WATCH: Why couples across the country want to get married at this Mt. Adams church

It’s been vacant for three decades, but now one former church perched atop Mt. Adams is poised to be the Tri-State's most in-demand wedding venue.

What was once Holy Cross Church opened, Mt. Adam’s Irish catholic parish, was built in 1895, according to Monastery Events Director of Sales and Events, Lindsey Brown. The parish served its faithful for 82 years before closing in 1977.

It wasn’t long before regional developers Towne Properties scooped up the building in the early 1980s, Brown said.

And there it would sit, vacant, for another 30 years.

That is until Towne Properties got in touch with Doug Betz with Receptions, Inc. in 2014, to bring the space back to life as a wedding and reception center.

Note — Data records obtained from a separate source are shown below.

Lemma lower_char_idem (c : Ascii.ascii) :
  Py.lower_char (Py.lower_char c) = Py.lower_char c.
Proof. destruct c as [[] [] [] [] [] [] [] []]; reflexivity. Qed.

Lemma lower_idem (s : string) : Py.lower (Py.lower s) = Py.lower s.
Proof.
  induction s as [|c s IH]; simpl; [done|]. by rewrite lower_char_idem, IH.
Qed.

(** X15.  The first word of a line is taken without regard to the case
    of its ASCII letters; only [exit] ends the loop, and it prints
    nothing and changes nothing; a word that is none of the thirteen
    commands is passed over in silence; and [search] without a term
    does nothing. *)
Theorem dispatch_reads_command_word int w (word : string) (args : list string) sh :
  dispatch int w (word :: args) sh = dispatch int w (Py.lower word :: args) sh
  ∧ ((dispatch int w (word :: args) sh).2 = false ↔ Py.lower word = "exit"%string)
  ∧ (Py.lower word = "exit"%string → dispatch int w (word :: args) sh = (sh, [], false))
  ∧ (Py.lower word ∉ command_words → dispatch int w (word :: args) sh = (sh, [], true))
  ∧ (Py.lower word = "search"%string → dispatch int w [word] sh = (sh, [], true)).
Proof.
  split; [unfold dispatch; by rewrite lower_idem|].
  assert (Py.lower word = "exit"%string →
          dispatch int w (word :: args) sh = (sh, [], false)) as Hexit.
  { intros H. unfold dispatch. by rewrite H. }
  split; [|split; [exact Hexit|split]].
  - split; [|intros H; by rewrite (Hexit H)].
    unfold dispatch, call.
    repeat match goal with
           | |- context [if ?b then _ else _] => destruct b eqn:?
           end; try done; repeat case_match; try done.
    intros _. by apply String.eqb_eq.
  - intros Hnot. unfold dispatch.
    repeat match goal with
           | |- context [String.eqb ?a ?b] =>
               destruct (String.eqb_spec a b) as [Heq|_];
               [destruct Hnot; rewrite Heq; unfold command_words;
                repeat (first [apply list_elem_of_here|apply list_elem_of_further])|]
           end.
    done.
  - intros H. unfold dispatch. by rewrite H.
Qed.

Lemma dispatch_reads_command_word_witness :
  let sh := start "/home/u/Music" Catalog.empty in
  let w := mkWorld Sample.calm Sample.library Sample.library_meta in
  (Py.lower "Quit" ∉ command_words)
  ∧ dispatch Sample.int_of_word w ["Quit"%string] sh = (sh, [], true)
  ∧ dispatch Sample.int_of_word w ["EXIT"%string] sh = (sh, [], false).
Proof.
  intros sh w.
  assert (Py.lower "Quit" ∉ command_words) as Hnot.
  { vm_compute. intros Hin.
    repeat (apply elem_of_cons in Hin as [Hin|Hin]; [discriminate Hin|]).
    by apply elem_of_nil in Hin. }
  split; [exact Hnot|].
  destruct (dispatch_reads_command_word Sample.int_of_word w "Quit" [] sh)
    as (_ & _ & _ & Hother & _).
  destruct (dispatch_reads_command_word Sample.int_of_word w "EXIT" [] sh)
    as (_ & _ & Hexit & _).
  split; [by apply Hother|by apply Hexit].
Defined.

(** X16.  [play] without a number queues the first ten tracks of the
    catalog, in catalog order, and starts at the first of them; over an
    empty catalog it keeps the queue it has, and with no queue either
    it only prints that there is nothing to play. *)
Theorem play_without_number int w (word : string) sh :
  Py.lower word = "play"%string →
  let rows := Catalog.tracks (Catalog.view (conn sh)) in
  let answer := dispatch int w [word] sh in
  (rows ≠ [] →
     current_playlist (player answer.1.1) = Catalog.to_track <$> take 10 rows
     ∧ current_track_index (player answer.1.1) = 0)
  ∧ (rows = [] →
     current_playlist (player answer.1.1) = current_playlist (player sh)
     ∧ current_track_index (player answer.1.1) = current_track_index (player sh)
     ∧ (current_playlist (player sh) = [] →
        answer = (sh, [print "No tracks to play."], true))).
Proof.
  intros Hword rows answer.
  assert (answer = call (play (Some (Catalog.to_track <$> take 10 rows))
                              (env w) (player sh)) sh) as ->.
  { subst answer. unfold dispatch. rewrite Hword. simpl.
    unfold Catalog.get_tracks, Catalog.limit_offset. simpl.
    change (Z.to_nat 0) with 0%nat. by rewrite drop_0. }
  unfold call. simpl. rewrite play_queue, play_index. split.
  - intros Hrows. destruct rows as [|row rows']; [done|]. done.
  - intros ->. simpl. split; [done|]. split; [done|].
    intros Hq. unfold play. simpl. rewrite Hq. simpl. by destruct sh.
Qed.

Lemma play_without_number_witness :
  let w := mkWorld Sample.calm Sample.library Sample.library_meta in
  let sh := (loop Sample.int_of_word [(w, ["scan"%string])]
                  (start "/home/u/Music" Catalog.empty)).1 in
  Py.lower "Play" = "play"%string
  ∧ Catalog.tracks (Catalog.view (conn sh)) ≠ []
  ∧ map track_id (current_playlist
                    (player (dispatch Sample.int_of_word w ["Play"%string] sh).1.1))
    = [1; 2; 3; 4].
Proof.
  intros w sh. split; [reflexivity|].
  assert (Catalog.tracks (Catalog.view (conn sh)) ≠ []) as Hrows
    by (vm_compute; discriminate).
  split; [exact Hrows|].
  destruct (play_without_number Sample.int_of_word w "Play" sh eq_refl) as [H _].
  destruct (H Hrows) as [-> _]. reflexivity.
Defined.

End ShellRuns.

Section ScanThenList.
Import Catalog.

(** X17.  After a scan that returned, every audio file of the walk is
    listed by [get_tracks] without limit, under its full path, and the
    number the scan returned is the number of tracks listed now that
    were not listed before. *)
Theorem scan_then_get_tracks fs meta music_dir c (n : Z) :
  (scan_music_library fs meta music_dir c).2 = inr n →
  let c' := (scan_music_library fs meta music_dir c).1 in
  (∀ p, p ∈ audio_paths (Os.walk music_dir fs) →
        ∃ t, t ∈ get_tracks c' (-1) 0 None ∧ track_path t = p)
  ∧ Z.of_nat (length (get_tracks c' (-1) 0 None))
    = Z.of_nat (length (get_tracks c (-1) 0 None)) + n
  ∧ take (length (get_tracks c (-1) 0 None)) (get_tracks c' (-1) 0 None)
    = get_tracks c (-1) 0 None.
Proof.
  rewrite scan_music_library_pairs.
  destruct (scan_pairs meta (visited (Os.walk music_dir fs)) (view c) 0)
    as [t' [e|n']] eqn:Hscan; simpl; [done|]. intros [= ->].
  assert (∀ c0, get_tracks c0 (-1) 0 None = to_track <$> tracks (view c0)) as Hall.
  { intros c0. unfold get_tracks, limit_offset. simpl. by rewrite drop_0. }
  rewrite !Hall. simpl.
  destruct (scan_pairs_rows _ _ _ _ _ _ Hscan) as (news & -> & _ & Hcount).
  split; [|split].
  - intros p Hp. pose proof (scan_pairs_covered _ _ _ _ _ _ _ Hscan Hp) as Hin.
    unfold paths in Hin. apply list_elem_of_fmap in Hin as (row & -> & Hrow).
    exists (to_track row). split; [|done]. apply list_elem_of_fmap. by exists row.
  - simpl. rewrite !length_fmap, length_app, (Hcount n eq_refl). lia.
  - simpl. rewrite fmap_app, length_fmap.
    rewrite take_app_length'; [done|]. by rewrite length_fmap.
Qed.

Lemma scan_then_get_tracks_witness :
  let r := scan_music_library Sample.library Sample.library_meta
                              "/home/u/Music" (commit empty) in
  r.2 = inr 4
  ∧ Z.of_nat (length (get_tracks r.1 (-1) 0 None))
    = Z.of_nat (length (get_tracks (commit empty) (-1) 0 None)) + 4.
Proof.
  intros r.
  assert (r.2 = inr 4) as Hok by reflexivity.
  split; [exact Hok|].
  destruct (scan_then_get_tracks Sample.library Sample.library_meta
              "/home/u/Music" (commit empty) 4 Hok) as (_ & H & _).
  exact H.
Defined.

End ScanThenList.
(** * indent-binary-ops: the indentation rule for binary operators

    A shallow embedding of the rule [indent-binary-ops] (the [create]
    closure of the rule module: [indentStr], [getIndentOfLine],
    [subtractionIndent], [getTargetIndent], [firstTokenOfLine],
    [lastTokenOfLine], [isGreaterThanCloseBracketOfLine],
    [hasExclusivelyCloseBracketOfLine], [handler] and the four visitor
    entries), together with the properties its specification states.

    Conventions of the embedding:
    - a JavaScript string is the list of its UTF-16 code units, so that
      [length], [++], [drop] and [replicate] are [.length], [+],
      [.slice(n)] and [.repeat(n)];
    - the per-file [indentCache] ([Map<number, string>]) is a [gmap] that
      is threaded through the calls of [handler];
    - a call either completes normally or throws (dereferencing [null] or
      [undefined] is a [TypeError]). *)

From Stdlib Require Import String Ascii NArith DecimalString.
From stdpp Require Import base decidable option numbers list sorting gmap.

Set Default Proof Using "Type".

(** ** JavaScript strings *)

Abbreviation jsstring := (list N).

Definition lit (s : string) : jsstring :=
  (λ a, N_of_ascii a) <$> list_ascii_of_string s.
Arguments lit s%_string.

Definition TAB : N := 9%N.
Definition SPACE : N := 32%N.

(** [Array.prototype.includes] on an array of strings. *)
Definition includes (xs : list jsstring) (x : jsstring) : bool :=
  existsb (λ y, bool_decide (y = x)) xs.

(** The template-literal rendering of a non-negative integer. *)
Definition numberToString (n : nat) : jsstring :=
  lit (NilZero.string_of_uint (Nat.to_uint n)).

(** The class [\s] of a regular expression: white space and line
    terminators, by code unit. *)
Definition isWhiteSpace (c : N) : bool :=
  (bool_decide (c ∈ [9; 10; 11; 12; 13; 32; 160; 5760; 8232; 8233; 8239; 8287; 12288; 65279]%N))
  || ((8192 <=? c)%N && (c <=? 8202)%N).

(** [s.match(/^\s*/)[0]]: the longest prefix of white space. The pattern
    matches every string, so the result is never [null]. *)
Fixpoint matchLeadingWhiteSpace (s : jsstring) : jsstring :=
  match s with
  | c :: s' => if isWhiteSpace c then c :: matchLeadingWhiteSpace s' else []
  | [] => []
  end.

(** ** The data supplied by the host *)

Record Position := { line : nat; column : nat }.
Record SourceLocation := { start : Position; end_ : Position }.

#[global] Instance Position_eq_dec : EqDecision Position.
Proof. solve_decision. Defined.
#[global] Instance SourceLocation_eq_dec : EqDecision SourceLocation.
Proof. solve_decision. Defined.

(** Token categories of the token and comment stream; [Block], [Line] and
    [Shebang] are the categories of comments. *)
Inductive TokenType :=
  | Boolean | Null | Identifier | Keyword | Punctuator | JSXIdentifier
  | JSXText | Numeric | StringToken | RegularExpression | Template
  | PrivateIdentifier | Block | Line | Shebang.

#[global] Instance TokenType_eq_dec : EqDecision TokenType.
Proof. solve_decision. Defined.

Module Token.
Record t := { type : TokenType; value : jsstring; range : nat * nat; loc : SourceLocation }.

Definition isComment (tok : t) : bool :=
  bool_decide (type tok ∈ [Block; Line; Shebang]).
End Token.

#[global] Instance Token_eq_dec : EqDecision Token.t.
Proof. solve_decision. Defined.

Module Node.
(** What the rule reads of a node's parent: [parent.type] and
    [parent.range]. *)
Record parentRef := { ptype : jsstring; prange : nat * nat }.

Record t := {
  type : jsstring;
  range : nat * nat;
  loc : SourceLocation;
  parent : option parentRef
}.
End Node.

(** ** The host's [SourceCode] object

    The rule consumes [sourceCode.lines], [sourceCode.tokensAndComments],
    [getFirstToken], [getTokenBefore] and [getIndexFromLoc]. The three
    lookups belong to the host; they are modelled here by their contract
    on the token stream: comments are skipped, positions are compared by
    [range]. *)
Record SourceCode := {
  text : jsstring;
  lines : list jsstring;
  lineStartIndices : list nat;
  tokensAndComments : list Token.t
}.

Module Host.
Definition tokens (sc : SourceCode) : list Token.t :=
  List.filter (λ tok, negb (Token.isComment tok)) (tokensAndComments sc).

The $4.5 million, nine-month renovation project was a labor of love, Brown said, started in Aug. 2015 and just completed this past week.

The biggest challenge, she said, was taking an existing historic structure and installing modern amenities and facilities. The heating and cooling system, for instance, had to be installed within a 4-foot crawlspace underneath the building’s main floor. The ceiling was being supported by an aging, 125-year-old system of beams.

Those beams have since been restored.

But perhaps most impressive is the way the renovation incorporated the church’s history into its new life as an event center.

TOUR the newly renovated space in the video player here:

 

For instance, the new choir loft’s wood spindles were repurposed from the original staircase that still stands in the back of the building, leading up to the second and third floors, Brown said. Wood from underneath the original floor was repurposed and hand cut to replace missing corbel moldings lining the ceiling, and the current top coat of paint on the building’s front apse has worn away in some spots, showing two previous coats of paint underneath, dating back to the early 1900s.

And throughout the event center, staff has hung historic photos of the building, as well as photos from weddings held there during the Holy Cross era.

The construction project itself was a history lesson, Brown said: The team even found a newspaper dating back to 1849, written in German, stuffed into the ceiling rafters.

And it’s not just Holy Cross Church history visitors will find at Monastery Events.

The ceramic medallion inlay in the building’s foyer was hand-carved by local artist Jan Brown Checco, who incorporated Mt. Adams and Towne Properties history into the design.